Kadınların söz sahibi olamadığı, onlara yeterince imkanlar verilmediğini ve hep
arka plana atıldığını kitaptan bazı cümlelerle açıklayacak olursak daha nesnel olur.
Woolf Profesör Trevelyan’ın İngiltere Tarihi adlı esrini eline alır ve
kadınların durumunu anlatan bölüme yönelir. “ Karısını dövmek” diye okudum, “erkeğe tanınan bir haktı” ve toplumun hem üst hem alt kesimlerinde hayasızca
uygulanırdı. Benzer biçimde diye devam ediyordu tarihçi, “ ebeveyninin seçtiği
beyefendi ile evlenmeyi reddeden bir kız evlat, bir odaya kilitlenip sağa sola
savrularak dövülmeye maruz kalabilirdi.

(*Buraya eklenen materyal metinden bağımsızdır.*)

Lemma Qcmult_pos_neg (x y : Qc) : (0 < x)%Qc → (y < 0)%Qc → (x * y < 0)%Qc.
Proof.
  intros Hx Hy. apply Qcopp_pos in Hy.
  apply Qcopp_pos. replace (- (x * y))%Qc with (x * - y)%Qc by ring.
  by apply Qcmult_pos_pos.
Qed.

(** C1. [e1rm] answers NaN when the weight is missing, when the reps are
    missing, or when reps <= 0; in every other case it is the formula
    [weight * 36 / (37 - reps)]: the same number wherever that quotient
    exists, and the same division by zero at reps = 37. *)
Theorem e1rm_cases (weight reps : option Qc) :
  (weight = None → e1rm weight reps = NaN) ∧
  (reps = None → e1rm weight reps = NaN) ∧
  (∀ r, reps = Some r → (r ≤ 0)%Qc → e1rm weight reps = NaN) ∧
  (∀ w r, weight = Some w → reps = Some r → (0 < r)%Qc →
     e1rm weight reps = brzycki_spec w r ∧
     (r ≠ qc 37 1 →
      e1rm weight reps = Num (w * qc 36 1 / (qc 37 1 - r))%Qc)).
Proof.
  repeat split.
  - by intros ->.
  - intros ->. by destruct weight.
  - intros r -> Hr. destruct weight as [w|]; [|done]. by apply e1rm_guarded.
  - subst. rewrite e1rm_unguarded by done. unfold brzycki_spec, truediv.
    destruct (decide (qc 37 1 - r = 0)%Qc) as [|Hne]; [done|].
    f_equal. by field.
  - intros H37. subst. rewrite e1rm_value by done. f_equal.
    field. by rewrite denominator_zero.
Qed.

Lemma e1rm_cases_witness :
  e1rm (Some (qc 100 1)) (Some (qc 8 1)) =
    Num (qc 100 1 * qc 36 1 / (qc 37 1 - qc 8 1))%Qc.
Proof.
  destruct (e1rm_cases (Some (qc 100 1)) (Some (qc 8 1))) as (_ & _ & _ & Hf).
  destruct (Hf (qc 100 1) (qc 8 1)) as [_ Hv]; [reflexivity..|].
  apply Hv. intros Heq. by apply (f_equal this) in Heq.
Defined.





End CalcFacts.

Module VolumeFacts.
Import Calendar Volume.

Lemma weekday_range (date : Z) : 0 ≤ weekday date < 7.
Proof. unfold weekday. apply Z.mod_pos_bound. lia. Qed.

(** A bin is labelled by a Monday and holds the six days before it and
    that Monday. *)
Lemma week_bin_span (date : Z) :
  weekday (week_bin date) = 0 ∧ week_bin date - 6 ≤ date ≤ week_bin date.
Proof.
  unfold week_bin, weekday.
  set (a := (date + 3) mod 7).
  pose proof (Z.mod_pos_bound (date + 3) 7 ltac:(lia)) as Ha.
  pose proof (Z.mod_pos_bound (- a) 7 ltac:(lia)) as Hb.
  pose proof (Z_div_mod_eq_full (date + 3) 7) as Hda.
  pose proof (Z_div_mod_eq_full (- a) 7) as Hdb.
  fold a in Ha, Hda. split; [|lia].
  replace (date + (- a) mod 7 + 3)
    with (((date + 3) / 7 - (- a) / 7) * 7) by lia.
  apply Z_mod_mult.
Qed.

Lemma int64_exact (z : Z) : - 2 ^ 63 ≤ z < 2 ^ 63 → int64 z = z.
Proof. intros Hz. unfold int64. rewrite Z.mod_small; lia. Qed.

Lemma Z2Qc_mult (a b : Z) : Z2Qc (a * b) = (Z2Qc a * Z2Qc b)%Qc.
Proof.
  apply Qc_is_canon. unfold Z2Qc, Qcmult, Q2Qc. cbn [this].
  rewrite !Qred_correct. by rewrite inject_Z_mult.
Qed.
(** * Properties *)

(** ** White space *)

(** No white space rune of two or three bytes ends in a newline. *)
Lemma spaceRune_nl2 a : spaceRune (String a (String LF "")) = false.
Proof.
  destruct (spaceRune _) eqn:E; [|done]. exfalso.
  apply bool_decide_eq_true in E. cbv [map White_Space] in E.
  repeat (apply elem_of_cons in E as [E|E]; [vm_compute in E; discriminate E|]).
  by apply elem_of_nil in E.
Qed.

Lemma spaceRune_nl3 a b : spaceRune (String a (String b (String LF ""))) = false.
Proof.
  destruct (spaceRune _) eqn:E; [|done]. exfalso.
  apply bool_decide_eq_true in E. cbv [map White_Space] in E.
  repeat (apply elem_of_cons in E as [E|E]; [vm_compute in E; discriminate E|]).
  by apply elem_of_nil in E.
Qed.

Lemma trimRight_cons c s :
  trimRight (String c s)
  = if spaceRune (String c (trimRight s)) then "" else String c (trimRight s).
Proof. reflexivity. Qed.

Lemma trimRight_app_nl s : trimRight (s +:+ nl) = trimRight s.
Proof.
  induction s as [|c s IH]; [by vm_compute|].
  change (String c s +:+ nl) with (String c (s +:+ nl)).
  by rewrite !trimRight_cons, IH.
Qed.

Lemma trimLeft_app_nl s :
  trimLeft (s +:+ nl) = trimLeft s +:+ nl \/ (trimLeft (s +:+ nl) = "" /\ trimLeft s = "").
Proof.
  remember (String.length s) as n eqn:Hn.
  assert (Hle : String.length s <= n) by lia. clear Hn.
  revert s Hle. induction n as [|n IH]; intros s Hle.
  { destruct s; [|simpl in Hle; lia]. right. by vm_compute. }
  destruct s as [|a [|b [|c s]]].
  - right. by vm_compute.
  - change (String a "" +:+ nl) with (String a (String LF "")).
    cbn [trimLeft]. destruct (spaceRune (String a "")) eqn:Ea.
    + right. by vm_compute.
    + left. by rewrite spaceRune_nl2.
  - change (String a (String b "") +:+ nl) with (String a (String b (String LF ""))).
    cbn [trimLeft]. destruct (spaceRune (String a "")) eqn:Ea.
    + apply (IH (String b "")). simpl in *. lia.
    + destruct (spaceRune (String a (String b ""))) eqn:Eb.
      * right. by vm_compute.
      * left. by rewrite spaceRune_nl3.
  - change (String a (String b (String c s)) +:+ nl)
      with (String a (String b (String c (s +:+ nl)))).
    cbn [trimLeft]. destruct (spaceRune (String a "")) eqn:Ea.
    + apply (IH (String b (String c s))). simpl in *. lia.
    + destruct (spaceRune (String a (String b ""))) eqn:Eb.
      * apply (IH (String c s)). simpl in *. lia.
      * destruct (spaceRune (String a (String b (String c "")))) eqn:Ec.
        -- apply (IH s). simpl in *. lia.
        -- by left.
Qed.

Lemma TrimSpace_app_nl s : TrimSpace (s +:+ nl) = TrimSpace s.
Proof.
  unfold TrimSpace. destruct (trimLeft_app_nl s) as [->|[-> ->]].
  - apply trimRight_app_nl.
  - reflexivity.
Qed.

Lemma trimLeft_head s : spaceWidth (trimLeft s) = 0.
Proof.
  remember (String.length s) as n eqn:Hn.
  assert (Hle : String.length s <= n) by lia. clear Hn.
  revert s Hle. induction n as [|n IH]; intros s Hle.
  { by destruct s; [|simpl in Hle; lia]. }
  destruct s as [|a [|b [|c s]]]; [done|..]; cbn [trimLeft].
  - destruct (spaceRune (String a "")) eqn:Ea; [done|]. simpl. by rewrite Ea.
  - destruct (spaceRune (String a "")) eqn:Ea.
    + apply (IH (String b "")). simpl in *. lia.
    + destruct (spaceRune (String a (String b ""))) eqn:Eb; [done|].
      simpl. by rewrite Ea, Eb.
  - destruct (spaceRune (String a "")) eqn:Ea.
    + apply (IH (String b (String c s))). simpl in *. lia.
    + destruct (spaceRune (String a (String b ""))) eqn:Eb.
      * apply (IH (String c s)). simpl in *. lia.
      * destruct (spaceRune (String a (String b (String c "")))) eqn:Ec.
        -- apply (IH s). simpl in *. lia.
        -- simpl. by rewrite Ea, Eb, Ec.
Qed.

Lemma trimLeft_id s : spaceWidth s = 0 -> trimLeft s = s.
Proof.
  destruct s as [|a [|b [|c s]]]; [done|..]; cbn [trimLeft spaceWidth];
    repeat (destruct (spaceRune _); [done|]); done.
Qed.

Lemma spaceWidth_app s x : spaceWidth s <> 0 -> spaceWidth (s +:+ x) <> 0.
Proof.
  destruct s as [|a [|b [|c s]]]; [done|..];
    [change (String a "" +:+ x) with (String a x)
    |change (String a (String b "") +:+ x) with (String a (String b x))
    |change (String a (String b (String c s)) +:+ x)
       with (String a (String b (String c (s +:+ x))))];
    cbn [spaceWidth]; repeat (destruct (spaceRune _); [done|]); try done;
    destruct x as [|? [|? ?]]; try done.
Qed.

Lemma trimRight_prefix s : exists x, s = trimRight s +:+ x.
Proof.
  induction s as [|c s [x IH]]; [by exists ""|].
  rewrite trimRight_cons. destruct (spaceRune _).
  - by eexists.
  - exists x. change (String c (trimRight s) +:+ x) with (String c (trimRight s +:+ x)).
    by rewrite <- IH.
Qed.

Lemma trimRight_head s : spaceWidth s = 0 -> spaceWidth (trimRight s) = 0.
Proof.
  intros H. destruct (trimRight_prefix s) as [x Hx].
  destruct (decide (spaceWidth (trimRight s) = 0)) as [|Hn]; [done|].
  apply (spaceWidth_app _ x) in Hn. by rewrite <- Hx in Hn.
Qed.

Lemma trimRight_idem s : trimRight (trimRight s) = trimRight s.
Proof.
  induction s as [|c s IH]; [reflexivity|]. rewrite trimRight_cons.
  destruct (spaceRune _) eqn:E; [reflexivity|].
  by rewrite trimRight_cons, IH, E.
Qed.

Lemma TrimSpace_idem s : TrimSpace (TrimSpace s) = TrimSpace s.
Proof.
  unfold TrimSpace. rewrite (trimLeft_id (trimRight _)).
  - apply trimRight_idem.
  - apply trimRight_head, trimLeft_head.
Qed.

Lemma validName_spec n : validName n = true <-> pushable n /\ noSlash n.
Proof.
  unfold validName, pushable, noSlash.
  rewrite !andb_true_iff, !negb_true_iff, !bool_decide_eq_false. tauto.
Qed.

Lemma Split_nonempty s sep : Split s sep <> [].
Proof.
  destruct s as [|c s]; simpl; [done|].
  destruct (decide (c = sep)); [done|]. by destruct (Split s sep).
Qed.

Lemma Split_app s b : Split (s +:+ String "/" b) "/" = Split s "/" ++ Split b "/".
Proof.
  induction s as [|c s IH]; simpl.
  - reflexivity.
  - destruct (decide (c = "/"%char)).
    + by rewrite IH.
    + rewrite IH. destruct (Split s "/") eqn:E; [by apply Split_nonempty in E|done].
Qed.

Lemma Split_noSlash n : noSlash n -> Split n "/" = [n].
Proof.
  unfold noSlash. induction n as [|c n IH]; simpl; [done|].
  rewrite orb_false_iff, bool_decide_eq_false. intros [Hc Hn].
  destruct (decide (c = "/"%char)); [done|]. by rewrite IH.
Qed.

Lemma Split_elems s : Forall noSlash (Split s "/").
Proof.
  induction s as [|c s IH]; simpl.
  - by repeat constructor.
  - destruct (decide (c = "/"%char)).
    + by constructor.
    + destruct (Split s "/") as [|h t]; [by repeat constructor; unfold noSlash; simpl;
        rewrite bool_decide_eq_false_2|].
      apply Forall_cons in IH as [Hh Ht]. constructor; [|done].
      unfold noSlash in *. simpl. by rewrite Hh, bool_decide_eq_false_2.
Qed.

Lemma slash_app (x : string) : "/" +:+ x = String "/" x.
Proof. reflexivity. Qed.

Lemma Split_JoinWith l :
  l <> [] -> Split (JoinWith "/" l) "/" = concat (map (fun e => Split e "/") l).
Proof.
  induction l as [|e l IH]; [done|]. intros _.
  destruct l as [|e' l].
  - simpl. by rewrite app_nil_r.
  - change (JoinWith "/" (e :: e' :: l)) with (e +:+ "/" +:+ JoinWith "/" (e' :: l)).
    rewrite slash_app, Split_app, IH by done. reflexivity.
Qed.

Lemma concat_Split_noSlash l :
  Forall noSlash l -> concat (map (fun e => Split e "/") l) = l.
Proof.
  induction 1 as [|e l He _ IH]; simpl; [done|].
  by rewrite Split_noSlash, IH.
Qed.

Lemma resolveStep_push st c : pushable c -> resolveStep st c = c :: st.
Proof.
  intros (H1 & H2 & H3). unfold resolveStep.
  by rewrite !decide_False.
Qed.

Lemma fold_resolve_push l acc :
  Forall pushable l -> fold_left resolveStep l acc = rev l ++ acc.
Proof.
  intros H. revert acc. induction H as [|c l Hc _ IH]; intros acc; simpl; [done|].
  rewrite resolveStep_push, IH by done. by rewrite <- app_assoc.
Qed.

Lemma cleanStep_kept r S c :
  Forall kept S -> noSlash c -> Forall kept (filepath.cleanStep r S c).
Proof.
  intros HS Hc. unfold filepath.cleanStep.
  destruct (decide (c = "")); [done|]. destruct (decide (c = ".")); [done|].
  destruct (decide (c = "..")) as [->|].
  - destruct S as [|top S'].
    + destruct r; [done|]. by repeat constructor.
    + destruct (decide (top = "..")).
      * by constructor.
      * by apply Forall_cons in HS as [_ HS].
  - by constructor.
Qed.

Lemma fold_clean_kept r X S :
  Forall kept S -> Forall noSlash X -> Forall kept (fold_left (filepath.cleanStep r) X S).
Proof.
  intros HS HX. revert S HS. induction HX as [|c X Hc _ IH]; intros S HS; simpl; [done|].
  apply IH. by apply cleanStep_kept.
Qed.

Lemma fold_resolve_snoc l c acc :
  fold_left resolveStep (l ++ [c]) acc = resolveStep (fold_left resolveStep l acc) c.
Proof. by rewrite fold_left_app. Qed.

Lemma clean_resolve_step r S c base :
  (r = true -> base = []) -> Forall kept S ->
  fold_left resolveStep (rev (filepath.cleanStep r S c)) base
  = resolveStep (fold_left resolveStep (rev S) base) c.
Proof.
  intros Hb HS. unfold filepath.cleanStep.
  destruct (decide (c = "")) as [->|]; [done|].
  destruct (decide (c = ".")) as [->|]; [done|].
  destruct (decide (c = "..")) as [->|].
  - destruct S as [|top S'].
    + destruct r; simpl; [by rewrite Hb|done].
    + destruct (decide (top = "..")) as [->|Hne].
      * simpl rev at 1. by rewrite fold_resolve_snoc.
      * simpl rev. rewrite fold_resolve_snoc.
        apply Forall_cons in HS as [(H1 & H2 & _) _].
        by rewrite (resolveStep_push _ top).
  - simpl rev. rewrite fold_resolve_snoc. reflexivity.
Qed.

Lemma clean_resolve r X S base :
  (r = true -> base = []) -> Forall kept S -> Forall noSlash X ->
  fold_left resolveStep (rev (fold_left (filepath.cleanStep r) X S)) base
  = fold_left resolveStep X (fold_left resolveStep (rev S) base).
Proof.
  intros Hb HS HX. revert S HS.
  induction HX as [|c X Hc _ IH]; intros S HS; simpl; [done|].
  rewrite IH by (by apply cleanStep_kept).
  by rewrite clean_resolve_step.
Qed.

Lemma IsAbs_cons c s : filepath.IsAbs (String c s) = bool_decide (c = "/"%char).
Proof.
  unfold filepath.IsAbs, HasPrefix.
  change (String.prefix "/" (String c s))
    with (if ascii_dec "/" c then String.prefix "" s else false).
  destruct (ascii_dec "/" c) as [<-|Hne].
  - by destruct s.
  - symmetry. apply bool_decide_eq_false_2. congruence.
Qed.

Lemma IsAbs_app a b : a <> "" -> filepath.IsAbs (a +:+ b) = filepath.IsAbs a.
Proof.
  destruct a as [|c a]; [done|]. intros _.
  change (String c a +:+ b) with (String c (a +:+ b)). by rewrite !IsAbs_cons.
Qed.

Lemma IsAbs_noSlash c : noSlash c -> filepath.IsAbs c = false.
Proof.
  destruct c as [|a c]; [done|]. unfold noSlash. simpl.
  rewrite orb_false_iff. intros [H _]. by rewrite IsAbs_cons.
Qed.
(** * Session search of the history viewer: index, match enumeration, cursor

    A shallow embedding of
    - [src/utils/searchIndex.ts]: the text extractors and the
      [MessageSearchIndex] class (build / search / clear), and
    - the session-search slice of [src/store/useAppStore.ts]
      ([setSessionSearchQuery], [goToNextMatch], [goToPrevMatch],
      [goToMatchIndex], [clearSessionSearch], [setSearchFilterType]),
    followed by the properties the specification states about them. *)

From stdpp Require Import base option list sorting gmap strings.
From Stdlib Require Import ZArith Lia Ascii.

Set Warnings "-register-all".

(* ================================================================= *)
(** ** JavaScript strings *)

(** A JavaScript string is a sequence of UTF-16 code units. *)
Abbreviation jsstring := (list N).

(** Source literals are ASCII; [js "tool_use"] is the code-unit sequence. *)
Fixpoint js (s : string) : jsstring :=
  match s with
  | EmptyString => []
  | String c s' => Ascii.N_of_ascii c :: js s'
  end.

(** ECMAScript [WhiteSpace] and [LineTerminator] code points, the ones
    [String.prototype.trim] strips: TAB, LF, VT, FF, CR, SP, NBSP, the
    Unicode space separators, LS, PS and the byte order mark. *)
Definition isWhiteSpace (c : N) : bool :=
  (((9 <=? c) && (c <=? 13)) || (c =? 32) || (c =? 160) || (c =? 5760)
   || ((8192 <=? c) && (c <=? 8202)) || (c =? 8232) || (c =? 8233)
   || (c =? 8239) || (c =? 8287) || (c =? 12288) || (c =? 65279))%N.

Fixpoint trimStart (s : jsstring) : jsstring :=
  match s with
  | [] => []
  | c :: s' => if isWhiteSpace c then trimStart s' else s
  end.

Definition trimEnd (s : jsstring) : jsstring := reverse (trimStart (reverse s)).

(** [String.prototype.trim] *)
Definition trim (s : jsstring) : jsstring := trimEnd (trimStart s).

(** Truthiness of a string: the empty string is the only falsy one. *)
Definition truthyString (s : jsstring) : bool :=
  match s with [] => false | _ => true end.

(** [Array.prototype.join] on an array of strings. *)
Fixpoint join (sep : jsstring) (parts : list jsstring) : jsstring :=
  match parts with
  | [] => []
  | [p] => p
  | p :: rest => p ++ sep ++ join sep rest
  end.

(** [q] is a prefix of [s], code unit by code unit. *)
Fixpoint startsWith (s q : jsstring) : bool :=
  match q, s with
  | [], _ => true
  | _ :: _, [] => false
  | a :: q', b :: s' => (a =? b)%N && startsWith s' q'
  end.

(** Scan of the suffix [s], which starts at offset [k] of the whole string. *)
Fixpoint indexOfFrom (s q : jsstring) (k : nat) : option nat :=
  if startsWith s q then Some k
  else match s with
       | [] => None
       | _ :: s' => indexOfFrom s' q (S k)
       end.

(** [String.prototype.indexOf(q, position)]: the start position is clamped
    to the length, the answer is the least offset at or after it where [q]
    occurs; [None] stands for the result [-1]. *)
Definition indexOf (s q : jsstring) (position : nat) : option nat :=
  let start := position `min` length s in
  indexOfFrom (drop start s) q start.

(* ================================================================= *)
(** ** Messages *)

(** The dynamically typed payloads of a message ([content], [toolUse],
    [toolUseResult]) are inspected with [typeof], [Array.isArray] and [in],
    so they are kept as JavaScript values. *)
Inductive value : Type :=
  | VUndefined
  | VNull
  | VBool (b : bool)
  | VNumber (n : Z)
  | VString (s : jsstring)
  | VArray (items : list value)
  | VObject (props : gmap string value).

Record ClaudeMessage : Type := {
  uuid : jsstring;
  content : value;
  toolUse : value;
  toolUseResult : value;
}.

(** [if (v)]: [undefined], [null], [false], [0] and [""] are falsy. *)
Definition truthy (v : value) : bool :=
  match v with
  | VUndefined | VNull => false
  | VBool b => b
  | VNumber n => negb (n =? 0)%Z
  | VString s => truthyString s
  | VArray _ | VObject _ => true
  end.

(** [hasStringProperty(obj, key)], returning the string when it holds. *)
Definition stringProperty (obj : gmap string value) (key : string) : option jsstring :=
  match obj !! key with
  | Some (VString s) => Some s
  | _ => None
  end.

(** [parts.push(x)] *)
Definition push {A} (parts : list A) (x : A) : list A := parts ++ [x].

(** [if (hasStringProperty(obj, key)) parts.push(obj[key])] *)
Definition pushStringProperty (parts : list jsstring)
    (obj : gmap string value) (key : string) : list jsstring :=
  match stringProperty obj key with
  | Some s => push parts s
  | None => parts
  end.

(** [extractSearchableText]: the statements of the [try] block in order.
    On these values no property access can throw, so the [catch] is never
    entered. *)
Definition extractSearchableText (message : ClaudeMessage) : jsstring :=
  let parts : list jsstring := [] in
  let parts :=
    if truthy (content message) then
      match content message with
      | VString s => push parts s
      | VArray items =>
          foldl (fun parts item =>
                   match item with
                   | VString s => push parts s
                   | VObject o =>
                       let parts := pushStringProperty parts o "text" in
                       pushStringProperty parts o "thinking"
                   | _ => parts
                   end) parts items
      | _ => parts
      end
    else parts in
  let parts :=
    match toolUse message with
    | VObject o => pushStringProperty parts o "name"
    | _ => parts
    end in
  let parts :=
    if truthy (toolUseResult message) then
      match toolUseResult message with
      | VString s => push parts s
      | VObject o =>
          let parts := pushStringProperty parts o "stdout" in
          let parts := pushStringProperty parts o "stderr" in
          pushStringProperty parts o "content"
      | _ => parts
      end
    else parts in
  join (js " ") parts.

(** [item.type === tag] *)
Definition hasType (o : gmap string value) (tag : string) : bool :=
  match o !! "type" with
  | Some (VString s) => bool_decide (s = js tag)
  | _ => false
  end.
(** The factory that [init] registers for [AlgorithmTypeSequentialBootstrap]. *)
Definition SequentialBootstrap_factory `{Runtime W} : FactoryFunc W :=
  {| factory_state := SequentialBootstrapAlgorithm;
     factory_impl := SequentialBootstrapAlgorithm_Algorithm;
     factory_new := SequentialBootstrapAlgorithm_zero |}.

(** ** Meta-labeling (meta_labeling.go) *)

Definition ModelType := string.
Definition ModelTypeLogisticRegression : ModelType := "logistic_regression".
Definition ModelTypeRandomForest : ModelType := "random_forest".
Definition ModelTypeSimpleRules : ModelType := "simple_rules".

Definition FeatureType := string.
Definition FeatureTypePrice : FeatureType := "price".
Definition FeatureTypeVolume : FeatureType := "volume".
Definition FeatureTypeVolatility : FeatureType := "volatility".
Definition FeatureTypeTechnical : FeatureType := "technical".

Record MetaLabelResult := {
  OriginalSignal : string;
  MetaLabel : bool;
  ml_Confidence : Q;
  SuggestedSize : Q
}.

Record MetaLabelingAlgorithm := {
  ml_base : BaseAlgorithm;
  ml_confidenceThreshold : Q;
  features : list FeatureType;
  modelType : ModelType;
  ml_primaryAlgorithm : AlgorithmType;
  weights : list Q;
  bias : Q;
  featureRanges : gmap string (Q * Q)
}.

Definition MetaLabelingAlgorithm_zero : MetaLabelingAlgorithm :=
  {| ml_base := BaseAlgorithm_zero; ml_confidenceThreshold := 0; features := [];
     modelType := ""; ml_primaryAlgorithm := ""; weights := []; bias := 0;
     featureRanges := ∅ |}.
(** * UV curing power calculator (dschrander/uv-energy-saver)

    A shallow embedding of [flexo_uv_curing.py] and [utils.py], with the
    form of [app.py] and the part that saves a setting.  Python floats are binary64
    values: Rocq's primitive [float], whose operations are specified by
    [SpecFloat] through [FloatAxioms].  Dictionaries are [gmap]s, and the
    code that may raise runs in an error monad.  The text of the
    settings file is written and read by a model of the [json] module. *)

From Stdlib Require Import ZArith QArith List String Ascii Floats Bool Lia Sorted.
From Stdlib Require Import Reals Lra.
From Stdlib Require Import DecimalString.
From stdpp Require Import base option strings gmap list.

Set Warnings "-inexact-float".
Local Open Scope string_scope.
Local Open Scope Z_scope.

(** ** The Python runtime, as far as the program uses it *)

Module Py.

(** The exceptions the modelled operations can raise. *)
Inductive exn : Set :=
| KeyError | IndexError | ValueError | AttributeError | TypeError.

Inductive result (A : Type) : Type :=
| Ok (a : A)
| Raise (e : exn).
Arguments Ok {A} a.
Arguments Raise {A} e.

#[export] Instance result_ret : MRet result := fun _ a => Ok a.
#[export] Instance result_bind : MBind result := fun _ _ f m =>
  match m with Ok a => f a | Raise e => Raise e end.
(** * Echo state networks of notebooks/03_echo_state_networks.ipynb

    A shallow embedding of the numerical core of the notebook:
    [esn_collect], [esn_fit], [esn_auto], the normalisation lines of
    [esn_plot] and the [mackey_glass] integrator.

    Conventions of the embedding.
    - A numpy [float64] is idealised as an element of an ordered field [F]:
      arithmetic is exact, there is no rounding and no [inf] or [nan]
      (where numpy divides by zero the field has [x / 0 = 0]).  The
      definitions and theorems are stated for every such field; the reals
      of the Standard Library, with its [tanh], are one of them, and the
      rationals are used where a result is computed.
    - A 2-D array of shape [(m, n)] is a matrix ['M[F]_(m, n)]; a 1-D array
      of shape [(n,)] is a row vector ['rV[F]_n].  Shapes are in the types,
      so numpy's shape errors cannot occur.
    - Indexing is checked as numpy checks it: an index out of range raises
      [IndexError].  Fallible code lives in the [result] monad, and an
      array that the code updates in place is threaded through it.
    - numpy functions that are not code of the notebook are parameters
      ([np.tanh], float [**]) or are modelled by their contract
      ([np.linalg.solve], [np.linalg.norm(., 2)]). *)

From Stdlib Require Import Rbase Rfunctions Exp_prop Rtrigo_def Rpower.
From Stdlib Require Import Epsilon FunctionalExtensionality Lra.
From HB Require Import structures.
From mathcomp Require Import boot order algebra.
From mathcomp Require Import archimedean rat.

Set Implicit Arguments.
Unset Strict Implicit.
Unset Printing Implicit Defensive.

Import GRing.Theory Num.Theory Order.Theory.
Local Open Scope ring_scope.

(** ** Exceptions and the result monad *)

Inductive error : Type :=
  | IndexError          (* an array index out of range *)
  | LinAlgError         (* np.linalg.solve on a singular matrix *)
  | ZeroDivisionError.  (* a Python float divided by zero *)

Inductive result (A : Type) : Type :=
  | Ok of A
  | Raise of error.

Arguments Ok {A} _.
Arguments Raise {A} _.

Definition bind {A B : Type} (r : result A) (k : A -> result B) : result B :=
  match r with
  | Ok a => k a
  | Raise e => Raise e
  end.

Bu durum toplumu kesinlikle
şaşırtmazdı. Evlilik kişisel düzeyde duygusal yakınlığa değil, ailesel düzeyde
açgözlülüğe dayanan bir konuydu. Kadınlar neden kurmaca
edebiyatla anılmıştır. Bu konuyu belki de ilk düşünen ve düşündüren Woolf’dur.
Kadınların kendine ait bir odasının olmaması yazılarını salonda yani insanların
içinde, kesintiye uğrayarak yazmalarına neden olmuştur. Bu nedenle de kadın
daha çok kurmaca türlere yöneldi. Geçmişten günümüze yaklaştıkça özellikle 19. yy ‘da kadınların eserlerine rastlanır. Daha çok roman türüne yönelen kadınlar
zaman geçtikçe başka türlerde de yazar.
Bütün bu bilgilerden yola çıkacak
olursak Virginia Woolf kadınların kendine ait bir odasının, her ay düzenli bir
gelirinin olması ve düşündüklerini özgürce dile getirmesi halinde edebiyatta
kadının söz sahibi olabileceğini söyler. Bunu söylerken bu konu hakkındaki pek
çok eseri okur önünde çözümler ve tezini bu kaynaklarla somutlaştırır.
Kadınları anlamak, özgürlüğü benimsemek ve feminizme dair bilgi edinmek isteyenler
için faydalı ve eğlenceli bir kitaptır.